On 12 January 2022, Switzerland’s Federal Council decided to implement the minimum tax rate for companies that was agreed by the OECD and G20 member states in 2021. The 15% minimum tax, which will be applied to large companies from 1 January 2024, will generate extra tax revenue. This week, after a degree of wrangling, the government agreed to split the extra tax collected 75%/25% in favour of the cantons.
The new rate of 15% will be applied to all companies with turnover in excess of 750 million euros. The higher rate was not disputed. However, friction emerged over the split of the extra CHF 1 to 2.5 billion tax revenue the new rate would generate.
Some argued that more of the extra money should go to Bern given the increasing demands being placed on it, for example, money to support the nation through the Covid pandemic and money to support rising numbers of refugees. Political parties with a preference for redistribution from wealthy cantons to poorer ones generally supported a 50%/50% split.
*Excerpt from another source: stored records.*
Record World (T : Type) := { w_presence : Presence; w_store : T }.
Arguments Build_World {T} _ _.
Arguments w_presence {T} _.
Arguments w_store {T} _.

Definition on_presence {T A} : M Presence A → M (World T) A :=
  zoom w_presence (λ p w, Build_World p (w_store w)).
Definition on_store {T A} : M T A → M (World T) A :=
  zoom w_store (λ t w, Build_World (w_presence w) t).

Fixpoint insert_by_device (c : ActiveConnection) (l : list ActiveConnection) : list ActiveConnection :=
  match l with
  | [] => [c]
  | c' :: l' =>
      if pystr_leb (uuid_str (ac_device_id c)) (uuid_str (ac_device_id c')) then c :: l
      else c' :: insert_by_device c l'
  end.

(** [sorted(connections, key=lambda item: str(item.device_id))] *)
Definition sort_by_device (l : list ActiveConnection) : list ActiveConnection :=
  foldr insert_by_device [] l.

Section socket.
Context {T : Type} `{TransferRepository T} `{PresencePorts T} (cfg : PresenceConfig).
Implicit Types (connection : ActiveConnection) (message : dict pystr json) (c : clock).

Definition reject_signaling : M (World T) bool :=
  do! on_presence (modify (increment "signaling_rejected" 1)) in ret false.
However, in the end a 75%/25% split was put forward by the Federal Council and it was accepted by majorities in parliament and the Council of States. How cantons and municipalities will split the extra money remains open. This is something that will be decided locally.
Lifting company tax to a universal 15% requires a change to Switzerland’s constitution. To do this requires a referendum, which is set to take place on 23 June 2023.